> [THE PROBLEM] In the records that follow, find the line with "LTable _ t =>"; from there, retype every line exactly through the line with "Definition toMap (v", which also belongs to the answer.

++++ GIVEN RECORDS ++++

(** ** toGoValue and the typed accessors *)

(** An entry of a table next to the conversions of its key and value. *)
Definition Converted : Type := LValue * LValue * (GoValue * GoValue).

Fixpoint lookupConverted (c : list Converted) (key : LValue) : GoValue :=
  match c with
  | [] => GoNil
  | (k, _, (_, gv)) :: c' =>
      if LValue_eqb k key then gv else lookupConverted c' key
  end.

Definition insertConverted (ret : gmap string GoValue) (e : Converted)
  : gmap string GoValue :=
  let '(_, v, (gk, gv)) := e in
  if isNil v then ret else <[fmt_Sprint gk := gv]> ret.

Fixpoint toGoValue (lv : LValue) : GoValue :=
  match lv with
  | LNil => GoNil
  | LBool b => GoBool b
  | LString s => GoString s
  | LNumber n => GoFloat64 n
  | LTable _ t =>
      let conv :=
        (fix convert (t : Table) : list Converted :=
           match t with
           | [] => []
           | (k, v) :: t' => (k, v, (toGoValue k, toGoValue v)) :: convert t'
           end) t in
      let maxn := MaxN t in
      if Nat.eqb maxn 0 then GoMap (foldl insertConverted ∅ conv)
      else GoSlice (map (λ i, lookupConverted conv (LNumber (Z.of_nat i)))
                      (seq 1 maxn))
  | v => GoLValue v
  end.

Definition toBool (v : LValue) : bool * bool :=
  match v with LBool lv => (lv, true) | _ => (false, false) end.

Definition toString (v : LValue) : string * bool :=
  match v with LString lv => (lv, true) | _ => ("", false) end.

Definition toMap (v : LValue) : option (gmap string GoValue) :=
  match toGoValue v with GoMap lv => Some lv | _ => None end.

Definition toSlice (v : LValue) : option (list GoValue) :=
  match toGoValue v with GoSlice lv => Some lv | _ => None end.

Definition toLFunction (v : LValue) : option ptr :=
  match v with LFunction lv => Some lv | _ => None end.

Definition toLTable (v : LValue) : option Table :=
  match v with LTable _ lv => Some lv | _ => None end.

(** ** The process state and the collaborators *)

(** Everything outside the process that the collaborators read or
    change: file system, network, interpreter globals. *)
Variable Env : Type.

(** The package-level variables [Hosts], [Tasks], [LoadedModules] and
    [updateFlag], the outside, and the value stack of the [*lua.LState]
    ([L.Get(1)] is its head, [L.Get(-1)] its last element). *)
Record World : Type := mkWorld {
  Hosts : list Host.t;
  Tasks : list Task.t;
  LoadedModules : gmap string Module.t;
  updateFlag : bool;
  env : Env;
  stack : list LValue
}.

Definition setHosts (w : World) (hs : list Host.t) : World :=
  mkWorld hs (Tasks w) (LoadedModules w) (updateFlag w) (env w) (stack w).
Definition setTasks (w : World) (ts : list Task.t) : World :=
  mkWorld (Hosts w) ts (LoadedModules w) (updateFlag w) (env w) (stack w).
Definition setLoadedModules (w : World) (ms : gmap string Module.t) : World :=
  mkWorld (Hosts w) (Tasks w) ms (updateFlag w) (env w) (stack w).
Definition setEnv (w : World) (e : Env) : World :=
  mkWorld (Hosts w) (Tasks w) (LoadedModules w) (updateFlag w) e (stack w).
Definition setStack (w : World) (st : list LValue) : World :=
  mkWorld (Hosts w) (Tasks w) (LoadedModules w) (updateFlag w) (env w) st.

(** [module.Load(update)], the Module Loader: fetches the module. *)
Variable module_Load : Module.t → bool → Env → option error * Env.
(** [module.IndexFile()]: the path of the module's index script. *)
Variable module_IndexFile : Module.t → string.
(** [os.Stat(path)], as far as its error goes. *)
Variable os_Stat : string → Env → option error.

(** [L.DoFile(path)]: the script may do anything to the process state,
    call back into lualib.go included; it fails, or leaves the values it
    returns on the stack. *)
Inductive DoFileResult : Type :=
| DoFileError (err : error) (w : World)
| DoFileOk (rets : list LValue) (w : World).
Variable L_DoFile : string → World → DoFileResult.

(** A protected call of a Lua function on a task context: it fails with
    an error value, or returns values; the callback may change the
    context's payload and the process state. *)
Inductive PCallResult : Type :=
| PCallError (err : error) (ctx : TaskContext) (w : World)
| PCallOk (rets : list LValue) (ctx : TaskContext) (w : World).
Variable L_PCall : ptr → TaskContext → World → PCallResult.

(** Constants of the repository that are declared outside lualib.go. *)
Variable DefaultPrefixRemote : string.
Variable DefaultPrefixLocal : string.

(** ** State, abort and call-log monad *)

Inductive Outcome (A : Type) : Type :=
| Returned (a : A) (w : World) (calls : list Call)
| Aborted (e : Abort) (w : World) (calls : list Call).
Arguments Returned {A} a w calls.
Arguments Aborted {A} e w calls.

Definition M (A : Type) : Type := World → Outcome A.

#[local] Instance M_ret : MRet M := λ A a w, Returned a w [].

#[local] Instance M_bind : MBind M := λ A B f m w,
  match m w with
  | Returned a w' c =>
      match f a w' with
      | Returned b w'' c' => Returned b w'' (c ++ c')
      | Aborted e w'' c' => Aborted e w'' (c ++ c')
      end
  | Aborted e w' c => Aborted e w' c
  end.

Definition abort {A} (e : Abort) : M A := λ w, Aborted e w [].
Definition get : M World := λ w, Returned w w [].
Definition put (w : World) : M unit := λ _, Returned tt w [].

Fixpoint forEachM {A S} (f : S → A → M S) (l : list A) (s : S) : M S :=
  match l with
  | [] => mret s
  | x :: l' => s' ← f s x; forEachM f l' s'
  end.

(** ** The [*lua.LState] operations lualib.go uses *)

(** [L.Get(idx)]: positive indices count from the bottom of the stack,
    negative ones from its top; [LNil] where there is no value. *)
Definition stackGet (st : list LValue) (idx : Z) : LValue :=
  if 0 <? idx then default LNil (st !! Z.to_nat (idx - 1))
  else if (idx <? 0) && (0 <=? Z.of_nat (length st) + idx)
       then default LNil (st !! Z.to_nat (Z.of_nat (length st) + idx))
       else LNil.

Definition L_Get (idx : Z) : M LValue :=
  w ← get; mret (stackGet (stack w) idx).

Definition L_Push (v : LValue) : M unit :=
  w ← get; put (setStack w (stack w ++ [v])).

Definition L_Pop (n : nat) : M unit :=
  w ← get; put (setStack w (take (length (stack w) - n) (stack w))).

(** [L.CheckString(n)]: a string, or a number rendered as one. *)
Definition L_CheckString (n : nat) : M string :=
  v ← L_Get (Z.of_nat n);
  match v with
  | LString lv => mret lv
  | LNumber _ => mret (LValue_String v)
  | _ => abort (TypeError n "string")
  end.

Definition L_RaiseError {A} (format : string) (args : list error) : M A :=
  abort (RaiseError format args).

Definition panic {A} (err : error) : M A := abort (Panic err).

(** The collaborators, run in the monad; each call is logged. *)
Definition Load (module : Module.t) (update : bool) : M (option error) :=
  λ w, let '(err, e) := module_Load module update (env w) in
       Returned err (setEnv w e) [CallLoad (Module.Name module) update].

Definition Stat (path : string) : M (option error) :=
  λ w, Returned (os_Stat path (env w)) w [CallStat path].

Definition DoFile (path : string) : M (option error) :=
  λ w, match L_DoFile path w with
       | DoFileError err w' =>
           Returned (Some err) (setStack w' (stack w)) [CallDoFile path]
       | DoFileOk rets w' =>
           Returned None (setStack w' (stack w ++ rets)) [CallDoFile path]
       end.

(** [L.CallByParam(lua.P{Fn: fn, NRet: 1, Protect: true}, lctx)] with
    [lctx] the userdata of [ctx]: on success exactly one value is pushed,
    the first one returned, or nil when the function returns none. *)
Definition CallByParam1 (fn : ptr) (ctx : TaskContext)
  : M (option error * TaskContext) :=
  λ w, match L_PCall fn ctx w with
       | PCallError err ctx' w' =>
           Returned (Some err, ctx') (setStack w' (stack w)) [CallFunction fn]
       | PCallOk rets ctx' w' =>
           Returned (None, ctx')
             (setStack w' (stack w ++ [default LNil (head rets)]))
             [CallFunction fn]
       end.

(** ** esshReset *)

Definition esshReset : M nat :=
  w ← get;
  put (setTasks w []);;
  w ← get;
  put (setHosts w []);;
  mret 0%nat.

++++

> [RESULT FOR THIS EXERCISE]
  | LTable _ t =>
      let conv :=
        (fix convert (t : Table) : list Converted :=
           match t with
           | [] => []
           | (k, v) :: t' => (k, v, (toGoValue k, toGoValue v)) :: convert t'
           end) t in
      let maxn := MaxN t in
      if Nat.eqb maxn 0 then GoMap (foldl insertConverted ∅ conv)
      else GoSlice (map (λ i, lookupConverted conv (LNumber (Z.of_nat i)))
                      (seq 1 maxn))
  | v => GoLValue v
  end.

Definition toBool (v : LValue) : bool * bool :=
  match v with LBool lv => (lv, true) | _ => (false, false) end.

Definition toString (v : LValue) : string * bool :=
  match v with LString lv => (lv, true) | _ => ("", false) end.

Definition toMap (v : LValue) : option (gmap string GoValue) :=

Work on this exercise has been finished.